This book review was written in response to several requests. I mention this book many times in previous posts and some folks wanted to know more. I claim no expertise in parenting (children or adults or anything in between).
Call me naive (or reckless), but the magnitude of raising children was still a mystery even as I was bringing the second one home from the hospital. I understood that my husband and I were responsible for feeding, clothing, housing, educating and loving our children. I thought I had an idea of how we would parent our children with open communication and a good amount of discipline. But before the boys even got past the diaper phase and into the opinionated, strong-willed, and separate-minded phases, I realized we were in for a lot more than supplying basic human needs. We had to set examples and model proper behavior and responses to the world around us so that our children will know how to navigate the challenges of life. We had the desire to do the job, but I was not sure we had all the skills that the job required. We definitely did not have the job experience.

As I am prone to do when I realize that I am uninformed, unskilled or uneducated in a topic, I headed to the bookstore. I read several parenting books over these past twelve plus years. Some were immediately recycled or donated. Some still sit on my shelves, picked up from time to time, good enough to keep around just in case. But one has remained where I keep all books that make it to my personal reference library: on the lower shelf of my nightstand for quick access and frequent re-reads. Parenting with Love and Logic by Cline, Fay and Peterson sits on at the ready for my next parenting dilemma.

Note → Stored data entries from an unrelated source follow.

(* ===== verification/Scan.v ===== *)
(** Reading the append space: [readSegmentAt] (engine/f3/akifile/writer.go) and
    [ReplayTail] (recovery.go), with the abstract log they implement.

    A log is a run of intact segments, each starting where the span of the one
    before it ends ([log]).  [ReplayTail] is proved to walk exactly such a run:
    every segment it visits is one ([ReplayTail_sound]), and over a given log that
    ends at a torn or missing segment it visits all of it and stops there
    ([ReplayTail_log]). *)

From S2P Require Import Prelude Loop Crc Format Headers Device.

(** ** Visitors

    A Go visitor closes over mutable state: it is a state-passing function that
    asks to continue, stops the walk with an error, or panics. *)
Inductive vres (St : Type) : Type :=
| VCont (st : St)
| VStop (st : St) (e : error)
| VPanic.
Arguments VCont {St} st.
Arguments VStop {St} st e.
Arguments VPanic {St}.

Abbreviation visitor St := (St -> Z -> SegHeader -> bytes -> vres St).

Section read.
Context {D : Type} `{Device D}.

(** [readSegmentAt]: the header as far as it parsed, and the verified payload. *)
Definition readSegmentAt (dev : D) (kind off : Z) : option SegHeader * R bytes :=
  match ReadAt dev SegHeaderLen (int64 off) with
  | (_, Some e) => (None, Err e)
  | (hb, None) =>
      match ParseSegHeader hb with
      | Panic => (None, Panic)
      | Err e => (None, Err e)
      | Ok h =>
          if max_alloc <? sh_PayloadLen h then (Some h, Panic) else
          match ReadAt dev (sh_PayloadLen h) (int64_add (int64 off) SegHeaderLen) with
          | (_, Some e) => (Some h, Err e)
          | (payload, None) =>
              match VerifyPayload h payload kind with
              | Some e => (Some h, Err e)
              | None => (Some h, Ok payload)
              end
          end
      end
  end.

(** The same read for the callers that drop the header on an error. *)
Definition read_segment (dev : D) (kind off : Z) : R (SegHeader * bytes) :=
  match readSegmentAt dev kind off with
  | (Some h, Ok payload) => Ok (h, payload)
  | (None, Ok _) => Panic
  | (_, Err e) => Err e
  | (_, Panic) => Panic
  end.

(** ** [ReplayTail] *)

Context {St : Type}.

(** One iteration; leaving the loop gives the cursor, the visitor's state and
    the error the call returns. *)
Definition replay_body (dev : D) (prefix : Prefix) (size : Z) (visit : option (visitor St))
    (s : Z * St) : (Z * St) + R (Z * St * option error) :=
  let '(cursor, st) := s in
  let stop := inr (Ok (cursor, st, None)) in
  if negb (add64 cursor SegHeaderLen <=? size) then stop else
  match ReadAt dev SegHeaderLen (int64 cursor) with
  | (_, Some _) => stop
  | (hb, None) =>
      match ParseSegHeader hb with
      | Panic => inr Panic
      | Err _ => stop
      | Ok h =>
          if size <? add64 (add64 cursor SegHeaderLen) (sh_PayloadLen h) then stop else
          if max_alloc <? sh_PayloadLen h then inr Panic else
          match ReadAt dev (sh_PayloadLen h) (int64_add (int64 cursor) SegHeaderLen) with
          | (_, Some _) => stop
          | (payload, None) =>
              match VerifyPayload h payload (px_ChecksumKind prefix) with
              | Some _ => stop
              | None =>
                  let next := add64 cursor (SegmentSpan (sh_PayloadLen h)) in
                  match visit with
                  | None => inl (next, st)
                  | Some v =>
                      match v st cursor h payload with
                      | VPanic => inr Panic
                      | VStop st' e => inr (Ok (cursor, st', Some e))
                      | VCont st' => inl (next, st')
                      end
                  end
              end
          end
      end
  end.

Definition ReplayTail (dev : D) (prefix : Prefix) (from size : Z)
    (visit : option (visitor St)) (st : St) : R (Z * St * option error) :=
  match loop (replay_body dev prefix size visit) fuel64 (from, st) with
  | inr r => r
  | inl _ => Panic
  end.
End read.

(** ** The abstract log *)

Record seg := mkSeg { sg_off : Z; sg_hdr : SegHeader; sg_payload : bytes }.

(** An intact segment at [off]: a header that parses, followed by the payload it
    frames and sums. *)
Definition seg_at (c : bytes) (kind off : Z) (h : SegHeader) (payload : bytes) : Prop :=
  0 <= off /\ off + SegHeaderLen + zlen payload <= zlen c
  /\ zlen payload <= max_alloc
  /\ ParseSegHeader (sl c off SegHeaderLen) = Ok h
  /\ sl c (off + SegHeaderLen) (zlen payload) = payload
  /\ VerifyPayload h payload kind = None.

Inductive log (c : bytes) (kind : Z) : Z -> list seg -> Z -> Prop :=
| log_nil from : log c kind from [] from
| log_cons from h payload segs to :
    seg_at c kind from h payload ->
    log c kind (from + SegmentSpan (zlen payload)) segs to ->
    log c kind from (mkSeg from h payload :: segs) to.
#[export] Hint Constructors log : core.
Record CreateOptions := mkCreateOptions {
  cro_ShardCount : Z;
  cro_SepThreshold : Z;
  cro_UUID : bytes;
  cro_CreatedUnixNanos : Z;
  cro_Sync : SyncPolicy;
  cro_SyncInterval : Z;
  cro_Now : option clock
}.

Record OpenOptions := mkOpenOptions {
  opo_Sync : SyncPolicy;
  opo_SyncInterval : Z;
  opo_Now : option clock
}.

(** [fl_ticks] counts the calls made to [fl_now]. *)
Record File (D : Type) := mkFile {
  fl_dev : D;
  fl_prefix : Prefix;
  fl_cursor : Z;
  fl_globalSeq : Z;
  fl_commitSeq : Z;
  fl_liveSlot : Z;
  fl_sync : SyncPolicy;
  fl_interval : Z;
  fl_now : clock;
  fl_ticks : Z;
  fl_lastSync : Z
}.
Arguments mkFile {D}.
Arguments fl_dev {D}. Arguments fl_prefix {D}. Arguments fl_cursor {D}.
Arguments fl_globalSeq {D}. Arguments fl_commitSeq {D}. Arguments fl_liveSlot {D}.
Arguments fl_sync {D}. Arguments fl_interval {D}. Arguments fl_now {D}.
Arguments fl_ticks {D}. Arguments fl_lastSync {D}.

Record Pending := mkPending {
  pn_Shard : Z;
  pn_Kind : Z;
  pn_ShardSeq : Z;
  pn_PrevShardSeg : Z;
  pn_TTLClass : Z;
  pn_Flags : Z;
  pn_Payload : bytes
}.

(** [Pending{Shard: .., Kind: .., ShardSeq: .., Payload: ..}] *)
Definition pending (shard kind shardSeq : Z) (payload : bytes) : Pending :=
  {| pn_Shard := shard; pn_Kind := kind; pn_ShardSeq := shardSeq; pn_PrevShardSeg := 0;
     pn_TTLClass := 0; pn_Flags := 0; pn_Payload := payload |}.

Record CheckpointStats := mkStats {
  ck_LiveBytes : Z;
  ck_DeadBytes : Z;
  ck_RecordCount : Z;
  ck_LastCkptUnix : Z;
  ck_Clean : bool
}.

Record CheckpointGlobals := mkGlobals {
  cg_TTLIndexOff : Z;
  cg_TTLIndexLen : Z;
  cg_FreeMapOff : Z;
  cg_MetaKVOff : Z
}.

(** [now().Sub(lastSync)]: a saturating difference of instants. *)
Definition time_Sub (a b : Z) : Z := Z.max (- two63) (Z.min (two63 - 1) (a - b)).

Definition second : Z := 1000000000.

(** ** Field updates *)

Section updates.
Context {D : Type}.
Implicit Types (f : File D).

Definition with_dev f (d : D) : File D :=
  mkFile d (fl_prefix f) (fl_cursor f) (fl_globalSeq f) (fl_commitSeq f) (fl_liveSlot f)
    (fl_sync f) (fl_interval f) (fl_now f) (fl_ticks f) (fl_lastSync f).
Definition with_cursor f (c : Z) : File D :=
  mkFile (fl_dev f) (fl_prefix f) c (fl_globalSeq f) (fl_commitSeq f) (fl_liveSlot f)
    (fl_sync f) (fl_interval f) (fl_now f) (fl_ticks f) (fl_lastSync f).
Definition with_seq f (s : Z) : File D :=
  mkFile (fl_dev f) (fl_prefix f) (fl_cursor f) s (fl_commitSeq f) (fl_liveSlot f)
    (fl_sync f) (fl_interval f) (fl_now f) (fl_ticks f) (fl_lastSync f).
Definition with_root f (cs ls : Z) : File D :=
  mkFile (fl_dev f) (fl_prefix f) (fl_cursor f) (fl_globalSeq f) cs ls
    (fl_sync f) (fl_interval f) (fl_now f) (fl_ticks f) (fl_lastSync f).

(** [f.now()] *)
Definition tick f : File D * Z :=
  (mkFile (fl_dev f) (fl_prefix f) (fl_cursor f) (fl_globalSeq f) (fl_commitSeq f) (fl_liveSlot f)
     (fl_sync f) (fl_interval f) (fl_now f) (fl_ticks f + 1) (fl_lastSync f),
   fl_now f (fl_ticks f)).

(** [f.lastSync = f.now()] *)
Definition stamp_sync f : File D :=
  let '(f, t) := tick f in
  mkFile (fl_dev f) (fl_prefix f) (fl_cursor f) (fl_globalSeq f) (fl_commitSeq f) (fl_liveSlot f)
    (fl_sync f) (fl_interval f) (fl_now f) (fl_ticks f) t.
End updates.

(** ** Operations *)

Section ops.
Context {D : Type} `{Device D}.
Implicit Types (f : File D).

Definition writeAt f (b : bytes) (off : Z) : File D * option error :=
  let '(d, (n, err)) := WriteAt (fl_dev f) b (int64 off) in
  let f := with_dev f d in
  match err with
  | Some e => (f, Some e)
  | None => (f, if negb (n =? zlen b) then Some ErrShortWrite else None)
  end.

Definition doSync f : File D * option error :=
  let '(d, err) := Sync (fl_dev f) in
  let f := with_dev f d in
  match err with
  | Some e => (f, Some e)
  | None => (stamp_sync f, None)
  end.

Definition maybeSync f : File D * option error :=
  match fl_sync f with
  | SyncAlways => doSync f
  | SyncEverySec =>
      let '(f, t) := tick f in
      if fl_interval f <=? time_Sub t (fl_lastSync f) then doSync f else (f, None)
  | SyncNo => (f, None)
  end.

(** The group loop: [offs[:i]] and the outcome. *)
Fixpoint append_loop f (group : list Pending) : File D * list Z * R unit :=
  match group with
  | [] => (f, [], Ok tt)
  | p :: rest =>
      let f := with_seq f (add64 (fl_globalSeq f) 1) in
      let h := {| sh_Shard := pn_Shard p; sh_Kind := pn_Kind p;
                  sh_GlobalSeq := fl_globalSeq f; sh_ShardSeq := pn_ShardSeq p;
                  sh_PayloadLen := 0; sh_PrevShardSeg := pn_PrevShardSeg p;
                  sh_TTLClass := pn_TTLClass p; sh_Flags := pn_Flags p;
                  sh_PayloadCRC := 0 |} in
      match SegHeader_Marshal h (px_ChecksumKind (fl_prefix f)) (pn_Payload p) with
      | Panic => (f, [], Panic)
      | Err e => (with_seq f (sub64 (fl_globalSeq f) 1), [], Err e)
      | Ok (hb, _) =>
          let off := fl_cursor f in
          match writeAt f hb off with
          | (f, Some e) => (f, [], Err e)
          | (f, None) =>
              match writeAt f (pn_Payload p) (add64 off SegHeaderLen) with
              | (f, Some e) => (f, [], Err e)
              | (f, None) =>
                  let f := with_cursor f (add64 off (SegmentSpan (zlen (pn_Payload p)))) in
                  let '(f, offs, r) := append_loop f rest in
                  (f, off :: offs, r)
              end
          end
      end
  end.

Definition AppendGroup f (group : list Pending) : File D * list Z * R unit :=
  match group with
  | [] => (f, [], Ok tt)
  | _ =>
      match append_loop f group with
      | (f, offs, Ok _) =>
          match maybeSync f with
          | (f, Some e) => (f, offs, Err e)
          | (f, None) => (f, offs, Ok tt)
          end
      | failed => failed
      end
  end.

Definition ReadSegmentAt f (off : Z) : option SegHeader * R bytes :=
  readSegmentAt (fl_dev f) (px_ChecksumKind (fl_prefix f)) off.

(** [scanTail]: the append tail and the highest sequence seen. *)
Definition scan_visit : visitor Z :=
  fun seq _ h _ => VCont (if seq <? sh_GlobalSeq h then sh_GlobalSeq h else seq).

Definition scanTail (dev : D) (prefix : Prefix) (size : Z) : R (Z * Z) :=
  let* '(cursor, seq, _) := ReplayTail dev prefix (px_PageSize prefix) size (Some scan_visit) 0 in
  Ok (cursor, seq).

Definition newFile (time_Now : clock) (dev : D) (prefix : Prefix) (sync : SyncPolicy)
    (interval : Z) (now : option clock) (cursor seq commitSeq liveSlot : Z) : File D :=
  let now := match now with None => time_Now | Some n => n end in
  let interval := if interval <=? 0 then second else interval in
  {| fl_dev := dev; fl_prefix := prefix; fl_cursor := cursor; fl_globalSeq := seq;
     fl_commitSeq := commitSeq; fl_liveSlot := liveSlot; fl_sync := sync;
     fl_interval := interval; fl_now := now; fl_ticks := 1; fl_lastSync := now 0 |}.

Definition fresh_meta : MetaSlot :=
  {| ms_CommitSeq := 0; ms_GlobalSeq := 0; ms_SRTOff := 0; ms_SRTLen := 0;
     ms_SRTShardCount := 0; ms_ExtentTableOff := 0; ms_ExtentTableLen := 0;
     ms_TTLIndexLen := 0; ms_TTLIndexOff := 0; ms_FreeMapOff := 0;
     ms_FileSize := PageSize; ms_LiveBytes := 0; ms_DeadBytes := 0;
     ms_RecordCount := 0; ms_LastCkptUnix := 0; ms_CleanShutdown := 1;
     ms_MetaKVOff := 0 |}.

Definition CreateOnDevice (time_Now : clock) (dev : D) (opts : CreateOptions) : D * R (File D) :=
  let prefix := NewPrefix (cro_ShardCount opts) (cro_SepThreshold opts) (cro_UUID opts)
                  (cro_CreatedUnixNanos opts) in
  match WriteAt dev (Prefix_Marshal prefix) 0 with
  | (dev, (_, Some e)) => (dev, Err e)
  | (dev, (_, None)) =>
  match MetaSlot_Marshal fresh_meta (px_ChecksumKind prefix) with
  | Err e => (dev, Err e)
  | Panic => (dev, Panic)
  | Ok mb =>
  match WriteAt dev mb (int64 (px_MetaSlotAOff prefix)) with
  | (dev, (_, Some e)) => (dev, Err e)
  | (dev, (_, None)) =>
  match WriteAt dev mb (int64 (px_MetaSlotBOff prefix)) with
  | (dev, (_, Some e)) => (dev, Err e)
  | (dev, (_, None)) =>
  match Truncate dev PageSize with
  | (dev, Some e) => (dev, Err e)
  | (dev, None) =>
  match Sync dev with
  | (dev, Some e) => (dev, Err e)
  | (dev, None) =>
      (dev, Ok (newFile time_Now dev prefix (cro_Sync opts) (cro_SyncInterval opts)
                  (cro_Now opts) PageSize 0 0 0))
  end end end end end end.

Definition OpenOnDevice (time_Now : clock) (dev : D) (opts : OpenOptions) : R (File D) :=
  match ReadAt dev PrefixSize 0 with
  | (_, Some e) => Err e
  | (hb, None) =>
  let* prefix := ParsePrefix hb in
  match Size dev with
  | (_, Some e) => Err e
  | (size, None) =>
  match ReadAt dev MetaSlotSize (int64 (px_MetaSlotAOff prefix)) with
  | (_, Some e) => Err e
  | (a, None) =>
  match ReadAt dev MetaSlotSize (int64 (px_MetaSlotBOff prefix)) with
  | (_, Some e) => Err e
  | (b, None) =>
  let* '(live, which) := MetaLive a b (px_ChecksumKind prefix) in
  let* '(cursor, seq) := scanTail dev prefix size in
  Ok (newFile time_Now dev prefix (opo_Sync opts) (opo_SyncInterval opts) (opo_Now opts)
        cursor seq (ms_CommitSeq live) which)
  end end end end.

(** [f.Close()] *)
Definition FileClose f : File D * option error :=
  match doSync f with
  | (f, Some e) => let '(d, _) := CloseDevice (fl_dev f) in (with_dev f d, Some e)
  | (f, None) => let '(d, e) := CloseDevice (fl_dev f) in (with_dev f d, e)
  end.

(** The caller's roots with the commit's stamps. *)
Definition stamp_meta f (m : MetaSlot) : MetaSlot :=
  {| ms_CommitSeq := add64 (fl_commitSeq f) 1; ms_GlobalSeq := fl_globalSeq f;
     ms_SRTOff := ms_SRTOff m; ms_SRTLen := ms_SRTLen m;
     ms_SRTShardCount := ms_SRTShardCount m; ms_ExtentTableOff := ms_ExtentTableOff m;
     ms_ExtentTableLen := ms_ExtentTableLen m; ms_TTLIndexLen := ms_TTLIndexLen m;
     ms_TTLIndexOff := ms_TTLIndexOff m; ms_FreeMapOff := ms_FreeMapOff m;
     ms_FileSize := fl_cursor f; ms_LiveBytes := ms_LiveBytes m;
     ms_DeadBytes := ms_DeadBytes m; ms_RecordCount := ms_RecordCount m;
     ms_LastCkptUnix := ms_LastCkptUnix m; ms_CleanShutdown := ms_CleanShutdown m;
     ms_MetaKVOff := ms_MetaKVOff m |}.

L&L has given me a broader view of parenting. As parents, we are responsible for our child’s well-being, nutrition, safety, security, mental health, transportation, socialization, education and the list goes on and on. In the face of such numerous responsibilities and in the day to day of just getting things done, we forget that the largest of all the parental responsibilities is not that we are raising children but that we are actually raising adults, more specifically raising children into responsible adults. We should be raising our children to not need us to do so much for them and the sooner the better, with age appropriateness always a consideration.
L&L provides some perspective so I can choose my battles. I used to think that as a parent, I had to control every move that my child made or else I wasn’t doing my job. Now I see that the constant “my way or the highway” approach to parenting my boys only creates a never-ending drip of parenting rhetoric that ultimately no one likes or heeds. That’s okay if the issue isn’t critical but when the stakes are high, you want your kids to listen. So the boys can choose to not wear their coats when it’s forty degrees while I am toasty warm in my coat. But I won’t say one word about it. Since I haven’t been harping on them constantly, they hopefully haven’t tuned me out completely. And when I really need them to hear me, they will listen when I talk to them about things that really matter, like not doing drugs.
I don’t agree with or follow everything in L&L. It’s merely a reference guide for me. Some of the techniques are too arrogant and standoffish for my parenting comfort. There are too many situations where I believe you can still apply love and logic without having such an “I told you so” undertone. Some of L&L solutions are too much Father Knows Best and not enough Sheriff Andy Taylor for my tastes. But like most books touting a method, I take what works for me and leave the rest for the rest.
L&L is really a quick read. The meat of the method is covered in just over 100 pages. The remaining 150 pages or so cover specific common parenting scenarios and the application of the L&L tools. This section, “The Pearls of L&L” is where I go to when some new parenting issue arises. There is a pearl for everyone here, regardless of your child’s age or stage. There was a pearl or ten for me when my little boys were giving me fits with constant whining or temper tantrums.


I also use that phrase when we are at an impasse and emotions (mine or theirs) are running too high. “I love you too much to argue” gives me my pass to walk away for a time and regroup. I also can say, “I’ll discuss this when you are (or I am) less upset” when unproductive emotions keep us from focusing on a solution. I thank L&L for planting those common sense seeds that will sprout even in the sometimes rocky soil of parent-child interactions.
Even with L&L at my disposal, I still frequently parent old-style with emotional outbursts of parental guilt-inducing proportions and good old-fashioned “go to your room” responses to my kids. I am human and some things just bring me to that. But when I am grounded and at my parenting best, I will put on my Andy Taylor, L&L style, and make sure my Opie gets his shot at figuring out how he can fix the mess he made for himself.